Following autonomousvision#90 to center poses based on focus

lxxue · lxxue · commit 102b25e30f11 · 2023-06-30T16:09:24.000+02:00
diff --git a/docs/developer_guides/pipelines/dataparsers.md b/docs/developer_guides/pipelines/dataparsers.md
@@ -67,10 +67,14 @@ class NerfstudioDataParserConfig(DataParserConfig):
     """How much to downscale images. If not set, images are chosen such that the max dimension is <1600px."""
     scene_scale: float = 1.0
     """How much to scale the region of interest by."""
-    orientation_method: Literal["pca", "up"] = "up"
+    orientation_method: Literal["pca", "up", "vertical", "none"] = "vertical"
     """The method to use for orientation."""
-    train_split_percentage: float = 0.9
-    """The percent of images to use for training. The remaining images are for eval."""
+    center_method: Literal["poses", "focus", "none"] = "poses"
+    """The method to use to center the poses."""
+    auto_scale_poses: bool = True
+    """Whether to automatically scale the poses to fit in +/- 1 bounding box."""
+    train_split_fraction: float = 0.9
+    """The fraction of images to use for training. The remaining images are for eval."""
 
 @dataclass
 class Nerfstudio(DataParser):
diff --git a/nerfstudio/cameras/camera_utils.py b/nerfstudio/cameras/camera_utils.py
@@ -407,35 +407,86 @@ def rotation_matrix(a: TensorType[3], b: TensorType[3]) -> TensorType[3, 3]:
     return torch.eye(3) + skew_sym_mat + skew_sym_mat @ skew_sym_mat * ((1 - c) / (s**2 + 1e-8))
 
 
+def focus_of_attention(poses: TensorType["num_poses":..., 4, 4], initial_focus: TensorType[3]) -> TensorType[3]:
+    """Compute the focus of attention of a set of cameras. Only cameras
+    that have the focus of attention in front of them are considered.
+     Args:
+        poses: The poses to orient.
+        initial_focus: The 3D point views to decide which cameras are initially activated.
+    Returns:
+        The 3D position of the focus of attention.
+    """
+    # References to the same method in third-party code:
+    # https://github.com/google-research/multinerf/blob/1c8b1c552133cdb2de1c1f3c871b2813f6662265/internal/camera_utils.py#L145
+    # https://github.com/bmild/nerf/blob/18b8aebda6700ed659cb27a0c348b737a5f6ab60/load_llff.py#L197
+    active_directions = -poses[:, :3, 2:3]
+    active_origins = poses[:, :3, 3:4]
+    # initial value for testing if the focus_pt is in front or behind
+    focus_pt = initial_focus
+    # Prune cameras which have the current have the focus_pt behind them.
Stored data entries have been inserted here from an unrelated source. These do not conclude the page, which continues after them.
(** * Sword module to OSIS converter: model and verification

    Shallow embedding of [scripts/convert-sword-to-osis.py]: the index
    reader [read_sword_index], the slot-to-reference arithmetic and the
    OSIS writer of [convert_module_to_osis], and the batch driver [main].

    Python integers are [Z] ([//] and [%] are [Z.div] and [Z.modulo], both
    floored), [bytes] are lists of [byte], [str] values are lists of code
    points, the insertion-ordered [dict] is an association list, printed
    messages are a log of events, and an exception that escapes a block is
    an explicit error result. *)

From Stdlib Require Import Strings.String Strings.Ascii Strings.Byte.
From Stdlib Require Import DecimalString.
From Stdlib Require Import ZArith List Bool Lia Sorted.
Import ListNotations.

Local Open Scope Z_scope.

(* ===================================================================== *)
(** * Python runtime pieces used by the script *)
(* ===================================================================== *)

Module Py.

(** [bytes]: a sequence of octets. *)
Definition bytes := list byte.

(** Value of one octet, [0 .. 255]. *)
Definition byte_val (b : byte) : Z := Z.of_N (Byte.to_N b).

(** The octet of value [z], for writing buffers down ([z] in
    [0 .. 255]). *)
Definition byte_of (z : Z) : byte :=
  match Byte.of_N (Z.to_N z) with
  | Some b => b
  | None => x00
  end.

Definition bytes_of (l : list Z) : bytes := map byte_of l.

(** [str]: a sequence of Unicode code points. *)
Definition str := list Z.

(** A source literal made of ASCII characters. *)
Definition lit (s : string) : str :=
  map (fun a => Z.of_N (N_of_ascii a)) (list_ascii_of_string s).

(** The double quote and the newline, which the literals of the writer
    contain. *)
Definition dquote : str := [34].
Definition newline : str := [10].
(* ===== verification/Config.v ===== *)
(** * Config: the [Settings] object of config.py

    [settings = Settings()] as a dict from field name to value, in the
    order config.py declares the fields, with the two properties
    [font_mappings] and [text_directions] and the nested
    [HealthSettings].  An attribute read [settings.<name>] is [getattr]:
    names are case-sensitive, and a name the class does not declare
    raises [AttributeError].  The environment may change the values of
    the fields, never their names: the theorems on missing attributes
    hold for every settings object with the declared names.  The
    [__main__] block of main.py, which reads [settings.HOST],
    [settings.PORT] and [settings.DEBUG], is modelled here. *)

From Stdlib Require Import NArith ZArith String Ascii Floats.
From stdpp Require Import base list decidable.
From S2P Require Import Prelude Schemas.

Local Open Scope Z_scope.
Local Open Scope string_scope.

(** ** Values and attribute reads *)

(** The values of the fields, by their declared type. *)
Inductive SettingValue : Type :=
  | SBool (b : bool)
  | SInt (z : Z)
  | SFloat (f : float)
  | SStr (s : string)
  | STexts (l : list text)
  | SDict (d : dict string)
  | SObj (fields : dict SettingValue).

(** [settings.<name>] on a settings object [cfg]: a name it does not
    declare raises [AttributeError]. *)
Definition getattr (cfg : dict SettingValue) (name : string) : res SettingValue :=
  match dict_get cfg name with
  | Some v => Ok v
  | None => Raise AttributeError
  end.

Definition getattr_bool (cfg : dict SettingValue) (name : string) : res bool :=
  match getattr cfg name with
  | Ok (SBool b) => Ok b
  | Ok _ => Raise TypeError
  | Raise e => Raise e
  end.

Definition getattr_int (cfg : dict SettingValue) (name : string) : res Z :=
  match getattr cfg name with
  | Ok (SInt z) => Ok z
  | Ok _ => Raise TypeError
  | Raise e => Raise e
  end.

Definition getattr_str (cfg : dict SettingValue) (name : string) : res string :=
  match getattr cfg name with
  | Ok (SStr s) => Ok s
  | Ok _ => Raise TypeError
  | Raise e => Raise e
  end.

Definition getattr_texts (cfg : dict SettingValue) (name : string) : res (list text) :=
  match getattr cfg name with
  | Ok (STexts l) => Ok l
  | Ok _ => Raise TypeError
  | Raise e => Raise e
  end.

(** ** The declared fields *)

(** [HealthSettings()]. *)
Definition health_settings_fields : dict SettingValue :=
  [("max_memory_percent", SInt 90); ("max_disk_percent", SInt 90);
   ("max_cpu_percent", SInt 90); ("min_memory_gb", SInt 1); ("min_disk_gb", SInt 1);
   ("test_text", SStr "Hello world"); ("test_source_lang", SStr "en");
   ("test_target_lang", SStr "ja")]%string.

(** The font fields the property [font_mappings] reads. *)
Definition font_fields : dict SettingValue :=
  [("fonts_dir", SStr "fonts/");
   ("english_font", SStr "fonts/CCMonologousTeddyBear.ttf");
   ("japanese_font", SStr "fonts/GenEiAntique.ttf");
   ("sim_chinese_font", SStr "fonts/SCNotoSerifCJK.otf");
   ("korean_font", SStr "fonts/KRNotoSerifCJK.otf");
   ("trad_chinese_font", SStr "fonts/TCNotoSerifCJK.otf");
   ("vietnamese_font", SStr "fonts/CCMonologousTeddyBear.ttf");
   ("default_font", SStr "fonts/CCMonologousTeddyBear.ttf")]%string.

(** [Settings.font_mappings], computed from the fields of [cfg] as the
    property does. *)
Definition font_mappings_of (cfg : dict SettingValue) : res (dict string) :=
  match getattr_str cfg "english_font", getattr_str cfg "japanese_font",
        getattr_str cfg "sim_chinese_font", getattr_str cfg "korean_font",
        getattr_str cfg "trad_chinese_font", getattr_str cfg "vietnamese_font",
        getattr_str cfg "default_font" with
  | Ok en, Ok ja, Ok sc, Ok ko, Ok tc, Ok vi, Ok df =>
      Ok [("english", en); ("japanese", ja); ("sim_chinese", sc); ("korean", ko);
          ("trad_chinese", tc); ("vietnamese", vi); ("default", df)]%string
  | Raise e, _, _, _, _, _, _ | _, Raise e, _, _, _, _, _ | _, _, Raise e, _, _, _, _
  | _, _, _, Raise e, _, _, _ | _, _, _, _, Raise e, _, _ | _, _, _, _, _, Raise e, _
  | _, _, _, _, _, _, Raise e => Raise e
  end.

(** [Settings()] with the defaults of config.py, field by field in
    declaration order; the properties [font_mappings] and
    [text_directions] are read like fields. *)
Definition settings_fields : dict SettingValue :=
  List.app [("app_name", SStr "Ink Translator API"); ("app_version", SStr "0.0.0");
   ("app_description", SStr "API for MTL of text in manga/manhwa/manhua images");
   ("debug", SBool false); ("host", SStr "0.0.0.0"); ("port", SInt 8000);
   ("enable_cors", SBool true); ("allowed_origins", STexts []);
   ("enable_rate_limiting", SBool true);
   ("translation_rate_limit_requests", SInt 10);
   ("translation_rate_limit_window", SInt 5);
   ("preview_rate_limit_requests", SInt 20);
   ("preview_rate_limit_window", SInt 5);
   ("batch_rate_limit_requests", SInt 2);
   ("batch_rate_limit_window", SInt 10);
   ("max_file_size_mb", SInt 10);
   ("allowed_mime_types", STexts [str "image/jpeg"; str "image/jpg"; str "image/png"]);
   ("allowed_extensions", STexts [str ".jpeg"; str ".jpg"; str ".png"]);
   ("ocr_confidence_threshold", SFloat 0x1.3333333333333p-2%float (* 0.3 *)); ("manga_ocr_enabled", SBool true);
   ("easyocr_gpu", SBool false); ("merge_nearby_textboxes", SBool true);
   ("google_translate_enabled", SBool true); ("deepl_enabled", SBool false);
   ("google_translate_api_key", SStr ""); ("deepl_api_key", SStr ""); ("deepl_api_url", SStr "");
   ("translation_timeout", SInt 30); ("translation_max_retries", SInt 2);
   ("translation_retry_delay", SFloat 1.0%float);
   ("inpaint_radius", SInt 3); ("inpaint_method", SStr "telea"); ("mask_padding", SInt 3);
   ("font_size_min", SInt 6); ("font_size_max", SInt 30);
   ("font_size_multiplier", SFloat 1.0%float); ("font_size_multiplier_min", SFloat 0.5%float);
   ("font_size_multiplier_max", SFloat 2.0%float); ("text_outline_width", SInt 1);
   ("text_outline_color", SStr "white"); ("text_color", SStr "black")]
  (List.app font_fields
  [("font_mappings", SDict font_mappings); ("text_directions", SDict text_directions);
   ("log_level", SStr "INFO"); ("log_to_file", SBool true);
   ("log_file_path", SStr "ink_translator.log"); ("log_max_size_mb", SInt 100);
   ("log_backup_count", SInt 5); ("max_workers", SInt 4); ("async_timeout", SInt 300);
   ("health", SObj health_settings_fields); ("enable_docs", SBool true); ("reload", SBool false)]).

(** A settings object as the environment may make it: the declared
    names, in order, with any values. *)
Definition settings_like (cfg : dict SettingValue) : Prop :=
  map fst cfg = map fst settings_fields.

(** ** The [__main__] block of main.py *)

(** What it passes to [uvicorn.run]: host, port and [reload]. *)
Definition main_entry (cfg : dict SettingValue) : res (string * Z * bool) :=
  match getattr_str cfg "HOST" with
  | Raise e => Raise e
  | Ok host =>
      match getattr_int cfg "PORT" with
      | Raise e => Raise e
      | Ok port =>
          match getattr_bool cfg "DEBUG" with
          | Raise e => Raise e
          | Ok debug => Ok (host, port, debug)
          end
      end
  end.

(** ** Theorems *)

(** Membership of a closed name in a closed list, by evaluation. *)
Ltac decide_mem := apply (bool_decide_unpack _); vm_compute; reflexivity.

Lemma dict_get_none {V} (d : dict V) k : dict_get d k = None <-> k ∉ map fst d.
Proof.
  induction d as [|[k' v] d IH]; cbn; [split; [intros _; apply not_elem_of_nil|done]|].
  rewrite not_elem_of_cons. unfold dict_get in *. cbn.
  destruct (String.eqb_spec k' k) as [->|Hne]; cbn; [naive_solver|].
  rewrite IH. naive_solver.
Qed.

Lemma dict_get_same_keys {V W} (d : dict V) (d' : dict W) k :
  map fst d = map fst d' -> dict_get d k = None <-> dict_get d' k = None.
Proof. intros E. by rewrite !dict_get_none, E. Qed.

Lemma getattr_declared cfg name :
  settings_like cfg -> name ∈ map fst settings_fields -> exists v, getattr cfg name = Ok v.
Proof.
  unfold settings_like, getattr. intros E Hin.
  destruct (dict_get cfg name) as [v|] eqn:Hg; [by exists v|].
  apply dict_get_none in Hg. by rewrite E in Hg.
Qed.

Lemma getattr_undeclared cfg name :
  settings_like cfg -> name ∉ map fst settings_fields -> getattr cfg name = Raise AttributeError.
Proof.
  unfold settings_like, getattr. intros E Hn.
  by rewrite (proj2 (dict_get_none cfg name)) by (by rewrite E).
Qed.


(** [python main.py] stops with [AttributeError] before starting the
    server, whatever the environment: [Settings] declares [host], [port]
    and [debug], and the block reads [HOST]. *)
Lemma main_entry_raises cfg : settings_like cfg -> main_entry cfg = Raise AttributeError.
Proof.
  intros Hcfg. unfold main_entry, getattr_str.
  rewrite (getattr_undeclared cfg "HOST" Hcfg); [done | decide_mem].
Qed.

(** The property [font_mappings] of the default settings is the table
    the rest of the development reads. *)
Lemma font_mappings_of_settings : font_mappings_of settings_fields = Ok font_mappings.
Proof. reflexivity. Qed.

(** ** Witnesses *)


Lemma main_entry_raises_witness :
  settings_like settings_fields /\ main_entry settings_fields = Raise AttributeError.
Proof.
  assert (H1 : settings_like settings_fields) by reflexivity.
  split; [exact H1 | exact (main_entry_raises _ H1)].
Defined.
+    active = torch.sum(active_directions.squeeze(-1) * (focus_pt - active_origins.squeeze(-1)), dim=-1) > 0
+    done = False
+    # We need at least two active cameras, else fallback on the previous solution.
+    # This may be the "poses" solution if no cameras are active on first iteration, e.g.
+    # they are in an outward-looking configuration.
+    while torch.sum(active.int()) > 1 and not done:
+        active_directions = active_directions[active]
+        active_origins = active_origins[active]
+        # https://en.wikipedia.org/wiki/Line–line_intersection#In_more_than_two_dimensions
+        m = torch.eye(3) - active_directions * torch.transpose(active_directions, -2, -1)
+        mt_m = torch.transpose(m, -2, -1) @ m
+        focus_pt = torch.linalg.inv(mt_m.mean(0)) @ (mt_m @ active_origins).mean(0)[:, 0]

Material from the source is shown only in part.